[PROBLEM TO SOLVE] In the entries below, the lines from the one with "->. by left." through the one with "- rewrite !foldl_app, last_snoc, IH1, IH2." are to be copied exactly; both ends count.

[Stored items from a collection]
(** X12: [setVideoRef(element, id)] leaves the table with one binding per
    id: the binding of [id] is the given element, the bindings of the other
    ids are untouched; a following [setVideoRef(null, id)] takes exactly
    the binding of [id] out again. *)
Theorem setVideoRef_keeps_one_binding_per_id e i st :
  valid_volume (globalVolume st) = true →
  NoDup (fst <$> videoRefs st) →
  ∃ s1 s2,
    setVideoRef (Some e) i st = Some s1 ∧
    NoDup (fst <$> videoRefs s1) ∧
    (∀ e', (i, e') ∈ videoRefs s1 ↔ e' = e) ∧
    (∀ k e', k ≠ i → (k, e') ∈ videoRefs s1 ↔ (k, e') ∈ videoRefs st) ∧
    setVideoRef None i s1 = Some s2 ∧
    videoRefs s2 = Map_delete i (videoRefs st) ∧
    (i ∉ fst <$> videoRefs s2).
Proof.
  intros Hv Hnd. eexists _, _. split; [by apply setVideoRef_Some|].
  cbn [setVideoRef videoRefs set_videoRefs set_heap].
  split_and!; [by apply Map_set_NoDup| | |done| |].
  - intros e'. rewrite Map_set_lookup by done. simpl. split.
    + intros [[= ->]|[Hne _]]; done.
    + intros ->. by left.
  - intros k e' Hne. rewrite Map_set_lookup by done. simpl. split.
    + intros [[= -> _]|[_ Hin]]; done.
    + intros Hin. by right.
  - apply Map_delete_set.
  - rewrite Map_delete_set. apply (filter_key_gone fst).
Qed.

(** ** The highlight of the drop zone *)

Lemma classList_remove_absent c (l : list string) :
  c ∉ l → classList_remove c l = l.
Proof.
  intros Hc. unfold classList_remove. induction l as [|x l IH]; [done|].
  apply not_elem_of_cons in Hc as [Hne Hc].
  rewrite filter_cons_True by done. by rewrite IH.
Qed.

Lemma classList_remove_added c (l : list string) :
  c ∉ l → classList_remove c (l ++ [c]) = l.
Proof.
  intros Hc. unfold classList_remove. rewrite filter_app.
  fold (classList_remove c l). rewrite classList_remove_absent by done.
  rewrite filter_cons_False by (intros H; by apply H). by rewrite app_nil_r.
Qed.

(** X13: on a drop zone whose class list does not hold the highlight class,
    after any sequence of drag-over, drag-leave and drop events the class
    list is the original one, followed by ["bg-white/10"] exactly when the
    last event was a drag-over; with no element ([null]) nothing happens. *)
Theorem drag_highlight_follows_last_event evs (l : list string) :
  "bg-white/10" ∉ l →
  drags evs (Some l)
  = Some (match last evs with
          | Some DragOver => l ++ ["bg-white/10"]
          | _ => l
          end) ∧
  drags evs None = None.
Proof.
  intros Hl. unfold drags. induction evs as [|ev evs [IH1 IH2]] using rev_ind.
  - done.
  - rewrite !foldl_app, last_snoc, IH1, IH2. simpl. split; [|by destruct ev].
    destruct (last evs) as [[]|]; destruct ev; simpl;
      unfold classList_add;
      rewrite ?classList_remove_added, ?classList_remove_absent by done;
      try (rewrite decide_False by done); try done.
    rewrite decide_True; [done|]. apply elem_of_app. right.
    apply list_elem_of_here.
Qed.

[FINAL ANSWER]
    + intros ->. by left.
  - intros k e' Hne. rewrite Map_set_lookup by done. simpl. split.
    + intros [[= -> _]|[_ Hin]]; done.
    + intros Hin. by right.
  - apply Map_delete_set.
  - rewrite Map_delete_set. apply (filter_key_gone fst).
Qed.

(** ** The highlight of the drop zone *)

Lemma classList_remove_absent c (l : list string) :
  c ∉ l → classList_remove c l = l.
Proof.
  intros Hc. unfold classList_remove. induction l as [|x l IH]; [done|].
  apply not_elem_of_cons in Hc as [Hne Hc].
  rewrite filter_cons_True by done. by rewrite IH.
Qed.

Lemma classList_remove_added c (l : list string) :
  c ∉ l → classList_remove c (l ++ [c]) = l.
Proof.
  intros Hc. unfold classList_remove. rewrite filter_app.
  fold (classList_remove c l). rewrite classList_remove_absent by done.
  rewrite filter_cons_False by (intros H; by apply H). by rewrite app_nil_r.
Qed.

(** X13: on a drop zone whose class list does not hold the highlight class,
    after any sequence of drag-over, drag-leave and drop events the class
    list is the original one, followed by ["bg-white/10"] exactly when the
    last event was a drag-over; with no element ([null]) nothing happens. *)
Theorem drag_highlight_follows_last_event evs (l : list string) :
  "bg-white/10" ∉ l →
  drags evs (Some l)
  = Some (match last evs with
          | Some DragOver => l ++ ["bg-white/10"]
          | _ => l
          end) ∧
  drags evs None = None.
Proof.
  intros Hl. unfold drags. induction evs as [|ev evs [IH1 IH2]] using rev_ind.
  - done.
  - rewrite !foldl_app, last_snoc, IH1, IH2. simpl. split; [|by destruct ev].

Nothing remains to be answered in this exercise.